Uit het voorgaande volgt dat [geïntimeerden] zijn stelling dat een bezitsverschaffing aan [naam1] is beoogd onvoldoende heeft onderbouwd. Uitgangspunt is daarom dat de ouders van [appellant] slechts hebben bedoeld een persoonlijk gebruiksrecht aan [naam1] te verlenen. [naam1] had een persoonlijk recht om een deel van het kadastrale perceel van de ouders van [appellant] te gebruiken voor de bouw van zijn garage. Daarmee was [naam1] dus houder van het deel van het kadastraal perceel waarop door hem is gebouwd. Een houder kan uit zichzelf geen verandering brengen in zijn houderschap. Hij kan zichzelf niet tot bezitter maken (art. 3:111 BW). Aan het bezitsvereiste is daarom niet voldaan. Het oordeel van de rechtbank dat ofwel sprake is geweest van verkrijgende verjaring, ofwel van bevrijdende verjaring kan reeds om die reden niet in stand blijven.
3.8.
Het persoonlijk gebruiksrecht van [naam1] eindigde op het moment dat [naam1] de woning heeft overgedragen aan [geïntimeerden] Met de sloop van de garage ontstond bovendien een nieuwe situatie. Door na de sloop van de garage de door [naam1] over de kadastrale perceelsgrens heen gebouwde muur te laten staan, deze te verhogen en een overkapping aan te brengen die de kadastrale perceelsgrens overschrijdt, maakt [geïntimeerden] inbreuk op het eigendomsrecht van [appellant] . Vervolgens ligt de vraag voor of [appellant] daarvan verwijdering kan vorderen.

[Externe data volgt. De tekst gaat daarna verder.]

(** * Aquadopp DW driver (mi.instrument.nortek.aquadopp.ooicore.driver)

    A shallow embedding of the Aquadopp DW instrument driver: the velocity
    data particle, the chunker sieve entry point, the set command handler
    and the parameter dictionary the protocol builds.  Python 2 byte strings
    are lists of bytes, Python ints are [Z], dictionaries are [gmap]s keyed
    by strings, and a raised exception is the [Raise] branch of [result].
    The handler threads the protocol state explicitly; of the debug log only
    the lines of the set handler are kept, the particle being a pure
    function of the frame. *)

From Stdlib Require Import ZArith Lia.
From Stdlib.Strings Require Byte.
From stdpp Require Import base option list gmap strings fin_maps.
From Equations Require Import Equations.

Local Open Scope Z_scope.

(** ** Python 2 values and builtins used by the driver *)

Module Py.

Abbreviation byte := Byte.byte.

(** A Python 2 [str] is a byte string. *)
Definition bytes : Type := list byte.

#[global] Instance byte_eq_dec : EqDecision byte.
Proof.
  intros a b. destruct (decide (Byte.to_N a = Byte.to_N b)) as [E | E].
  - left. apply (f_equal Byte.of_N) in E.
    rewrite !Byte.of_to_N in E. congruence.
  - right. congruence.
Defined.

(** The exceptions that the driver raises or lets through.  The argument of
    an exception is its message, or the name of the parameter it is about;
    a SampleException also carries the positional arguments that follow its
    message. *)
Inductive exn : Type :=
| SampleException (msg : string) (args : list bytes)
| InstrumentParameterException (msg : string)
| InstrumentTimeoutException (msg : string)
| InstrumentProtocolException (msg : string)
| DecodeError (msg : string)
| IndexError
| TypeError
| ValueError.

Inductive result (A : Type) : Type :=
| OK (a : A)
| Raise (e : exn).
Arguments OK {A} a.
Arguments Raise {A} e.

#[global] Instance result_ret : MRet result := @OK.
#[global] Instance result_bind : MBind result :=
  fun A B f m => match m with OK a => f a | Raise e => Raise e end.
#[global] Instance result_fmap : FMap result :=
  fun A B f m => match m with OK a => OK (f a) | Raise e => Raise e end.

Definition is_OK {A} (r : result A) : bool :=
  match r with OK _ => true | Raise _ => false end.

(** The values that parameters, particle fields and handler arguments carry.
    [VTimestamp] tags the six clock bytes of the instrument. *)
Inductive value : Type :=
| VNone
| VBool (b : bool)
| VInt (z : Z)
| VStr (s : bytes)
| VTimestamp (raw : bytes).

(** [ord(c)] of a one-character string. *)
Definition ord (c : byte) : Z := Z.of_N (Byte.to_N c).

(** [chr(i)]: raises ValueError outside [range(256)]. *)
Definition chr (i : Z) : result byte :=
  if decide (0 <= i < 256) then
    match Byte.of_N (Z.to_N i) with
    | Some c => OK c
    | None => Raise ValueError
    end
  else Raise ValueError.

(** One lowercase hexadecimal digit, as [binascii.hexlify] writes it. *)
Definition hex_digit (n : Z) : byte :=
  match chr (if decide (n < 10) then 48 + n else 87 + n) with
  | OK c => c
  | Raise _ => Byte.x30
  end.

(** [s.encode('hex')]: two lowercase digits per byte. *)
Fixpoint encode_hex (s : bytes) : bytes :=
  match s with
  | [] => []
  | c :: s' => hex_digit (ord c / 16) :: hex_digit (ord c mod 16) :: encode_hex s'
  end.

(** The value of a hexadecimal digit; both cases are accepted. *)
Definition unhex_digit (c : byte) : option Z :=
  let n := ord c in
  if decide (48 <= n <= 57) then Some (n - 48)
  else if decide (97 <= n <= 102) then Some (n - 87)
  else if decide (65 <= n <= 70) then Some (n - 55)
  else None.

(** [s.decode('hex')]: raises TypeError on an odd length or on a character
    that is no hexadecimal digit. *)
Fixpoint decode_hex (s : bytes) : result bytes :=
  match s with
  | [] => OK []
  | [_] => Raise TypeError
  | h :: l :: s' =>
      match unhex_digit h, unhex_digit l with
      | Some a, Some b =>
          c ← chr (16 * a + b);
          rest ← decode_hex s';
          OK (c :: rest)
      | _, _ => Raise TypeError
      end
  end.

End Py.
Import Py.

(** ** Regular expressions of the driver

    Every pattern of the driver is compiled with [re.DOTALL] and is a literal
    prefix followed by groups of fixed width, so [.{n}] takes any [n] bytes.
    [re.match] anchors at the start only: what follows the last group is
    not looked at. *)

Module Regex.

(** The groups [(.{w1})(.{w2})...] matched at the head of [s]. *)
Fixpoint groups (widths : list nat) (s : bytes) : option (list bytes) :=
  match widths with
  | [] => Some []
  | w :: ws =>
      if decide (w ≤ length s)%nat then
        gs ← groups ws (drop w s); Some (take w s :: gs)
      else None
  end.

(** [re.compile('^' + lit + groups, re.DOTALL).match(s)]. *)
Definition match_ (lit : bytes) (widths : list nat) (s : bytes)
  : option (list bytes) :=
  if decide (take (length lit) s = lit) then groups widths (drop (length lit) s)
  else None.

(** [re.compile(r'^.{off}(.{w}).*', re.DOTALL).match(s).group(1)]. *)
Definition locate (off w : nat) (s : bytes) : option bytes :=
  match match_ [] [off; w] s with
  | Some [_; g] => Some g
  | _ => None
  end.

End Regex.

(** ** Primitives of the Nortek instrument family

    The conversions of [NortekProtocolParameterDict] that this driver calls.
    Their code belongs to mi.instrument.nortek.driver; the driver is modelled
    over any implementation of them. *)

Class NortekProtocolParameterDict : Type := {
  convert_word_to_int : bytes -> result Z;
  convert_double_word_to_int : bytes -> result Z;
  word_to_string : value -> result bytes;
  double_word_to_string : value -> result bytes;
  convert_words_to_datetime : bytes -> result value;
  convert_time : bytes -> result value
}.

(** ** Constants and the velocity data particle *)

Definition VELOCITY_DATA_LEN : nat := 42.
Definition VELOCITY_HEADER_DATA_SYNC_BYTES : bytes := [Byte.xa5; Byte.x01].

(** A sample structure is a pair of sync bytes and a structure length. *)
Definition sample_structure : Type := bytes * nat.

Definition VECTOR_SAMPLE_STRUCTURES : list sample_structure :=
  [(VELOCITY_HEADER_DATA_SYNC_BYTES, VELOCITY_DATA_LEN)].

(** The widths of the nineteen groups of VELOCITY_DATA_PATTERN. *)
Definition VELOCITY_DATA_GROUPS : list nat :=
  [6; 2; 2; 2; 2; 2; 2; 2; 1; 1; 2; 2; 2; 2; 2; 1; 1; 1; 3]%nat.

Definition VELOCITY_DATA_REGEX (raw_data : bytes) : option (list bytes) :=
  Regex.match_ VELOCITY_HEADER_DATA_SYNC_BYTES VELOCITY_DATA_GROUPS raw_data.

Module AquadoppDwVelocityDataParticleKey.
Definition TIMESTAMP : string := "date_time_string".
Definition ERROR : string := "error_code".
Definition ANALOG1 : string := "analog1".
Definition BATTERY_VOLTAGE : string := "battery_voltage".
Definition SOUND_SPEED_ANALOG2 : string := "sound_speed_analog2".
Definition HEADING : string := "heading".
Definition PITCH : string := "pitch".
Definition ROLL : string := "roll".
Definition PRESSURE : string := "pressure".
Definition STATUS : string := "status".
Definition TEMPERATURE : string := "temperature".
Definition VELOCITY_BEAM1 : string := "velocity_beam1".
Definition VELOCITY_BEAM2 : string := "velocity_beam2".
Definition VELOCITY_BEAM3 : string := "velocity_beam3".
Definition AMPLITUDE_BEAM1 : string := "amplitude_beam1".
Definition AMPLITUDE_BEAM2 : string := "amplitude_beam2".
Definition AMPLITUDE_BEAM3 : string := "amplitude_beam3".
End AquadoppDwVelocityDataParticleKey.

(** A parsed particle: the list of its [{value_id: ..., value: ...}] entries,
    in the order the driver builds them. *)
Definition particle : Type := list (string * value).

(** The value stored under [key], as a consumer of the particle reads it. *)
Fixpoint particle_value (key : string) (p : particle) : option value :=
  match p with
  | [] => None
  | (k, v) :: p' => if decide (k = key) then Some v else particle_value key p'
  end.

(** [ord(match.group(n))] for a group of one byte. *)
Definition ord_group (g : bytes) : result Z :=
  match g with
  | [c] => OK (ord c)
  | _ => Raise TypeError
  end.

Module AquadoppDwVelocityDataParticle.
Section Particle.
Context `{!NortekProtocolParameterDict}.
Import AquadoppDwVelocityDataParticleKey.

Definition _build_particle (match_ : list bytes) : result particle :=
  match match_ with
  | [g1; g2; g3; g4; g5; g6; g7; g8; g9; g10; g11; g12; g13; g14; g15;
     g16; g17; g18; _] =>
      timestamp ← convert_time g1;
      error ← convert_word_to_int g2;
      analog1 ← convert_word_to_int g3;
      battery_voltage ← convert_word_to_int g4;
      sound_speed ← convert_word_to_int g5;
      heading ← convert_word_to_int g6;
      pitch ← convert_word_to_int g7;
      roll ← convert_word_to_int g8;
      pressure_msb ← ord_group g9;
      let pressure := pressure_msb * 65536 in
      status ← ord_group g10;
      pressure_lsw ← convert_word_to_int g11;
      let pressure := pressure + pressure_lsw in
      temperature ← convert_word_to_int g12;
      velocity_beam1 ← convert_word_to_int g13;
      velocity_beam2 ← convert_word_to_int g14;
      velocity_beam3 ← convert_word_to_int g15;
      amplitude_beam1 ← ord_group g16;
      amplitude_beam2 ← ord_group g17;
      amplitude_beam3 ← ord_group g18;
      OK [(TIMESTAMP, timestamp);
          (ERROR, VInt error);
          (ANALOG1, VInt analog1);
          (BATTERY_VOLTAGE, VInt battery_voltage);
          (SOUND_SPEED_ANALOG2, VInt sound_speed);
          (HEADING, VInt heading);
          (PITCH, VInt pitch);
          (ROLL, VInt roll);
          (STATUS, VInt status);
          (PRESSURE, VInt pressure);
          (TEMPERATURE, VInt temperature);
          (VELOCITY_BEAM1, VInt velocity_beam1);
          (VELOCITY_BEAM2, VInt velocity_beam2);
          (VELOCITY_BEAM3, VInt velocity_beam3);
          (AMPLITUDE_BEAM1, VInt amplitude_beam1);
          (AMPLITUDE_BEAM2, VInt amplitude_beam2);
          (AMPLITUDE_BEAM3, VInt amplitude_beam3)]
  | _ => Raise IndexError
  end.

Artikel 5:54 (en 3:13) Burgerlijk Wetboek
3.9.
[geïntimeerden] stelt dat hij door wegneming van de berging of bestrating onevenredig veel zwaarder wordt benadeeld dan [appellant] door handhaving daarvan (artikel 5:54 lid 1 BW). Op grond van diezelfde bepaling kan hij te allen tijde vorderen dat hem tegen schadeloosstelling een erfdienstbaarheid tot het handhaven van de bestaande toestand wordt verleend of, ter keuze van [appellant] , een daartoe benodigd gedeelte van het erf wordt overgedragen. [geïntimeerden] geeft in zijn verweer te kennen bereid te zijn de grond van [appellant] te kopen of mee te werken aan de vestiging van een erfdienstbaarheid, maar een daartoe strekkende vordering is door [geïntimeerden] niet ingesteld. Al daarop strandt zijn op dit artikel gegronde verweer.
3.10.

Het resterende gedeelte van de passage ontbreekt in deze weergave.